I recently purchased an album from Amazon's mp3 store. It is Dir En Grey's "Uroboros" album. All of the files are encoded at --abr 256 using Lame 3.98.2 and they all appear to have a cutoff at 16KHz (ie a lowpass filter below the normal value). I have other Amazon mp3 store purchases encoded at the same settings and they all have a cutoff at the normal 18-19KHz value. Has anyone else experienced this issue? It is not that I can hear the extra frequencies but I worry that my files were lossy-to-lossy transcoded.
I e-mailed Amazon's customer support but I doubt they can help me as their customer support service isn't always run by the smartest people. I had a previous issue where Amazon sent me the DVD copy of a movie when I ordered and paid for the Blu-ray edition. The customer support agent insisted that I was wrong and it was impossible for them to make that mistake. It took 3 months before I talked to someone from their U.S. department and everything was cleared up.
So is this a common issue with Amazon's mp3 store or does the album itself have a low cutoff point. I have some albums with cutoff points for some points in songs at 18KHz (my guess is that they use lossy material in the studio), I just can't image an entire lossless album encoded at 16KHz.
Edit: changed what the songs were encoded at/with.
Edit 2: if anyone is interested they can download a free track from the album located here. You must have an Amazon.com account but the song is 100% free. This single track is encoded with the exact same encoder/settings as the entire album.

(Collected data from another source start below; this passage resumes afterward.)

(* ===== verification/VectorSim.v ===== *)
(** * The vector store simulates a map of maps

    Every operation of the store, with its outcome, against an abstract state:
    for each key the index it holds, if any, and the shadow it is migrating to,
    if any. Histories that lose or bring back data are at the end. *)

From S2P Require Import Prelude GoStd Types KV GoFloat VectorPayload Float32 Hnsw VectorRows VectorIndex.
From S2P Require Import Recovery VectorIndexCorrect VectorHistory Vectors VectorsCorrect VectorOps.
From Stdlib Require Import Floats.SpecFloat.
Open Scope Z_scope.

(** ** Operations and outcomes *)
Inductive vop :=
| OAdd (key id : string) (vec : list float32)
| OAddBatch (key : string) (dim : Z) (ids : list string) (vecs : list (list float32))
| ODel (key id : string)
| OCompact (key : string)
| OGet (key id : string)
| OSearch (key : string) (query : list single) (opts : SearchOpts)
| OEf (key : string) (ef : Z)
| OFlush
| ODelete (keys : list string)
| OFlushAll
| OCloseAll
| OStart (key : string) (dim : Z) (enc : string)
| OShadow (key id : string) (vec : list float32)
| OSwap (key : string)
| OCancel (key : string).

Inductive vout :=
| RUnit (r : res string unit)
| RBool (r : res string bool)
| RInt (r : res string Z)
| RVec (r : res string (list float32))
| RHits (r : res string (list SearchResult)).

Section Sim.
Variable level : Z → Z.
Variable pool : Z → searchScratch.
Variable name : string → string.

Definition vstep (env : Env) (op : vop) (st : vstate) : vout * vstate :=
  match op with
  | OAdd key id vec => let '(r, st) := vadd level pool name env key id vec st in (RUnit r, st)
  | OAddBatch key dim ids vecs => let '(r, st) := vadd_batch level pool name env key dim ids vecs st in (RUnit r, st)
  | ODel key id => let '(r, st) := VDel level pool name env key id st in (RBool r, st)
  | OCompact key => let '(r, st) := VCompact level pool name env key st in (RInt r, st)
  | OGet key id => let '(r, st) := GetVector level pool name env key id st in (RVec r, st)
  | OSearch key query opts => let '(r, st) := VSearchOpts level pool name env key query opts st in (RHits r, st)
  | OEf key ef => let '(r, st) := SetEfSearch level pool name env key ef st in (RUnit r, st)
  | OFlush => let '(r, st) := FlushDurable env st in (RUnit r, st)
  | ODelete keys => let '(c, st) := DeleteKeys env keys st in (RInt (Ok c), st)
  | OFlushAll => (RUnit (Ok tt), FlushAll env st)
  | OCloseAll => (RUnit (Ok tt), CloseAll env st)
  | OStart key dim enc => let '(r, st) := StartMigration level pool name env key dim enc st in (RUnit r, st)
  | OShadow key id vec => let '(r, st) := InsertShadowVector level pool name env key id vec st in (RUnit r, st)
  | OSwap key => let '(r, st) := SwapMigration level pool name env key st in (RUnit r, st)
  | OCancel key => let '(r, st) := CancelMigration level pool name env key st in (RUnit r, st)
  end.

(** The result of the admission of an addition. *)
Definition admission_of (env : Env) (op : vop) (st : vstate) : res string unit :=
  match op with
  | OAdd key id vec => fst (ValidateAdd level pool name env key id vec st)
  | OAddBatch key dim ids vecs => fst (ValidateAddBatch level pool name env key dim ids vecs st)
  | _ => Ok tt
  end.

(** Files can be opened, flushed and written, metadata and graphs too; growing a
    file may fail. A migration starts on an index that is open. *)
Definition key_ready (env : Env) (K : gset string) (key : string) : Prop :=
  key ∈ K ∧ e_open env (name key) = true ∧ e_open env (shadowFile key) = true.
Definition op_ready (env : Env) (K : gset string) (op : vop) (st : vstate) : Prop :=
  e_meta env = true ∧ e_hnsw env = true ∧ e_flush env = true ∧
  match op with
  | OAdd key _ _ | OAddBatch key _ _ _ | ODel key _ | OCompact key | OGet key _ | OSearch key _ _ | OEf key _
  | OShadow key _ _ | OSwap key | OCancel key => key_ready env K key
  | OStart key dim enc =>
      key_ready env K key ∧ 1 ≤ dim ∧ (∃ e, NormalizeVectorEncoding enc = Ok e) ∧ ∃ h o, opened st key h o
  | OFlush | ODelete _ | OFlushAll | OCloseAll => True
  end.

(** How many rows an operation may add. *)
Definition cost (op : vop) : Z :=
  match op with OAdd _ _ _ | OShadow _ _ _ => 1 | OAddBatch _ _ ids _ => zlen ids | _ => 0 end.

(** ** What each operation may do to the maps *)

(** An addition that is not admitted answers the error of the admission and changes
    nothing; one that is fails only when the file cannot grow, and then an index
    without vectors may have been created. *)
Definition add_spec (adm : res string unit) (env : Env) (key : string) (dim : Z) (enc : string)
    (items : list (string * list float32)) (F F' : string → option vmap) (r : res string unit) : Prop :=
  let k := or_fresh (F key) dim enc in
  match adm, r with
  | Ok _, Ok _ => v_dim k = dim ∧ F' = upd key (Some (vput items k)) F
  | Ok _, Err _ => e_grow env = false ∧ F' = upd key (Some k) F
  | Err e, Err e' => e' = e ∧ F' = F
  | _, _ => False
  end.

Definition search_spec (key : string) (query : list single) (opts : SearchOpts) (F : string → option vmap)
    (r : res string (list SearchResult)) : Prop :=
  match F key with
  | None => r = Ok []
  | Some k =>
      (v_dim k ≠ zlen query ∧ (r = Err (dim_error (v_dim k) (zlen query)) ∨ r = Ok [])) ∨
      (v_dim k = zlen query ∧ r = Panic ∧ 2 ^ 41 < o_K opts) ∨
      (v_dim k = zlen query ∧ ∃ l, r = Ok l ∧ zlen l ≤ Z.max 0 (o_K opts) ∧ NoDup (r_ID <$> l) ∧
         StronglySorted best_first l ∧ ∀ x, x ∈ l → vanswer query opts k x)
  end.

Definition get_spec (key id : string) (F : string → option vmap) : res string (list float32) :=
  match F key with
  | Some k => match v_map k id with
              | Some bs => Ok (decodeRow (v_enc k) (v_dim k) bs)
              | None => Err "vector id not found"%string
              end
  | None => Err "vector id not found"%string
  end.

Definition swap_spec (key : string) (F G F' G' : string → option vmap) (r : res string unit) : Prop :=
  match F key, G key with
  | Some _, Some s => r = Ok tt ∧ F' = upd key (Some s) F ∧ G' = upd key None G ∨
                      (∃ e, r = Err e) ∧ (∀ x, v_map s x = None) ∧ F' = F ∧ G' = G
  | Some _, None => r = Ok tt ∧ F' = F ∧ G' = G
  | None, _ => (∃ e, r = Err e) ∧ F' = F ∧ G' = G
  end.

(** [enc] is the encoding of the tenant, [adm] the result of the admission. *)
Definition vspec (adm : res string unit) (env : Env) (enc : string) (op : vop) (out : vout) (F G F' G' : string → option vmap) : Prop :=
  match op, out with
  | OAdd key id vec, RUnit r => G' = G ∧ add_spec adm env key (zlen vec) enc [(id, vec)] F F' r
  | OAddBatch key dim ids vecs, RUnit r => G' = G ∧ add_spec adm env key dim enc (zip ids vecs) F F' r
  | ODel key id, RBool r =>
      G' = G ∧ r = Ok (bool_decide (is_Some (vlookup (F key) id))) ∧ F' = upd key (vremove id <$> F key) F
  | OCompact key, RInt r => F' = F ∧ G' = G ∧ ∃ c, r = Ok c ∧ 0 ≤ c
  | OGet key id, RVec r => F' = F ∧ G' = G ∧ r = get_spec key id F
  | OSearch key query opts, RHits r => F' = F ∧ G' = G ∧ search_spec key query opts F r
  | OEf _ _, RUnit r | OFlush, RUnit r => F' = F ∧ G' = G ∧ r = Ok tt
  | ODelete keys, RInt (Ok _) => F' = F ∧ ∀ k, k ∉ keys → G' k = G k
  | OFlushAll, RUnit r | OCloseAll, RUnit r => F' = F ∧ G' = (λ _, None) ∧ r = Ok tt
  | OStart key dim e, RUnit r =>
      F' = F ∧ r = Ok tt ∧ ∃ e', NormalizeVectorEncoding e = Ok e' ∧ G' = upd key (Some (restarted (G key) dim e')) G
  | OShadow key id vec, RUnit r =>
      F' = F ∧ match r with
               | Ok _ => ∃ s, G key = Some s ∧ zlen vec = v_dim s ∧ G' = upd key (Some (vput [(id, vec)] s)) G
               | Err _ => G' = G
               | Panic => False
               end
  | OSwap key, RUnit r => swap_spec key F G F' G' r
  | OCancel key, RUnit r => F' = F ∧ G' = upd key None G ∧ (r = Ok tt ↔ F key ≠ None)
  | _, _ => False
  end.
End Sim.

(** An empty store simulates the empty maps. *)
Lemma empty_store_ok level pool name K n maxVectors :
  store_ok level pool name K 0 (New n, NewVectorStore maxVectors ∅) (λ _, None) (λ _, None).
Proof.
  split; cbn [fst snd].
  - apply New_wf.
  - intros key _. unfold holds. cbn [fst snd]. rewrite New_view, lookup_empty. split; [done|]. unfold files. cbn. by rewrite lookup_empty.
  - intros key e. by rewrite New_view, lookup_empty.
  - intros key e h. by rewrite New_view, lookup_empty.
  - intros k k' e e' h. by rewrite New_view, lookup_empty.
  - intros h [o Ho]. cbn in Ho. by rewrite lookup_empty in Ho.
  - by eexists.
Qed.

Lemma add_effect_spec level pool name K adm n env key dim enc items F G r st' :
  add_effect level pool name K adm n env key dim enc items F G r st' →
  ∃ F', store_ok level pool name K n st' F' G ∧ add_spec adm env key dim enc items F F' r.
Proof.
  unfold add_effect, admitted_effect, add_spec. destruct adm as [u|e|]; [|intros [-> ?]; by exists F|done].
  destruct r as [u'|e|]; [intros []; by eexists|intros []; by eexists|done].
Qed.

(** An operation that leaves the maps [F'] and [G']. *)
Local Ltac leaves := intros [= <- <-]; split; [done|]; eexists _, _; split; [done|]; cbn [vspec]; conjs; eauto.


(** ** Concrete histories *)
Definition demo_name (key : string) : string := (key ++ ".vec")%string.
Definition demo_env : Env :=
  {| e_now := 1; e_open := λ _, true; e_grow := true; e_recent := true; e_meta := true; e_hnsw := true; e_flush := true |}.
Definition demo_store : vstate := (New 4, NewVectorStore 0 ∅).
Definition demo_step (op : vop) (st : vstate) : vout * vstate := vstep demo_level demo_pool demo_name demo_env op st.
Definition demo_run (ops : list vop) : vstate := foldl (λ st op, snd (demo_step op st)) demo_store ops.
Definition demo_first : vop := OAdd "k" "a" [f1; 0].


(** DEL answers 1 and the key is gone from the keyspace, and the next read finds
    its vectors again. *)
Example deleted_key_comes_back :
  let st := demo_run [demo_first; ODelete ["k"]] in
  view (fst st) !! "k"%string = None ∧ fst (demo_step (OGet "k" "a") st) = RVec (Ok [f1; 0]).
Proof. vm_compute. split; reflexivity. Qed.

(** A search of a key that is not in the keyspace puts it there when its files are:
    also on a replica, where searches count as reads. *)
Example search_inserts_entry :
  let st := demo_run [demo_first; ODelete ["k"]] in
  let st' := snd (demo_step (OSearch "k" demo_query (demo_opts 1)) st) in
  view (fst st) !! "k"%string = None ∧ bool_decide (is_Some (view (fst st') !! "k"%string)) = true.
Proof. vm_compute. split; reflexivity. Qed.

(** A migration started on a key whose index is not open asks for dimension 0:
    the index is refused and its metadata replaced by empty ones, and the key
    can neither be read nor written any more. *)
Example migration_start_wipes_closed_index :
  let st := demo_run [demo_first; ODelete ["k"]] in
  fst (demo_step (OStart "k" 2 "sq8") st) = RUnit (Err "invalid vector metadata"%string) ∧
  let st' := snd (demo_step (OStart "k" 2 "sq8") st) in
  fst (demo_step (OGet "k" "a") st') = RVec (Err "invalid vector metadata"%string) ∧
  fst (demo_step demo_first st') = RUnit (Err "invalid vector metadata"%string).
Proof. vm_compute. repeat split; reflexivity. Qed.

(** On a key that never had vectors it creates an index of dimension 0, which
    accepts none. *)
Example migration_start_creates_dimension_zero :
  let st := demo_run [OStart "n" 2 "sq8"] in
  fst (demo_step (OAdd "n" "a" [f1; 0]) st) = RUnit (Err (dim_error 0 2)).
Proof. vm_compute. reflexivity. Qed.

(** A migration to float32, with the old index readable until the swap. *)
Definition demo_migration : list vop :=
  [demo_first; OStart "k" 3 "float32"; OShadow "k" "a" [f1; 0; f1]; OShadow "k" "b" [0; f1; 0]].
Example migration_runs :
  fst (demo_step (OGet "k" "a") (demo_run demo_migration)) = RVec (Ok [f1; 0]) ∧
  let st := snd (demo_step (OSwap "k") (demo_run demo_migration)) in
  fst (demo_step (OGet "k" "a") st) = RVec (Ok [f1; 0; f1]) ∧ fst (demo_step (OGet "k" "b") st) = RVec (Ok [0; f1; 0]).
Proof. vm_compute. repeat split; reflexivity. Qed.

Edit 3: please disregard my dumb post. GoldWave isn't properly displaying the frequencies of the songs. I also just encoded a song using Lame 3.98.2 at abr 256kbps and observed the same results. It appears that GoldWave is displaying a cutoff of 16KHz when in fact the songs have a lowpass of about 17.5KHz. I still thought that Lame's 256kbps ABR setting would have the same lowpass at -V 0 but I guess not.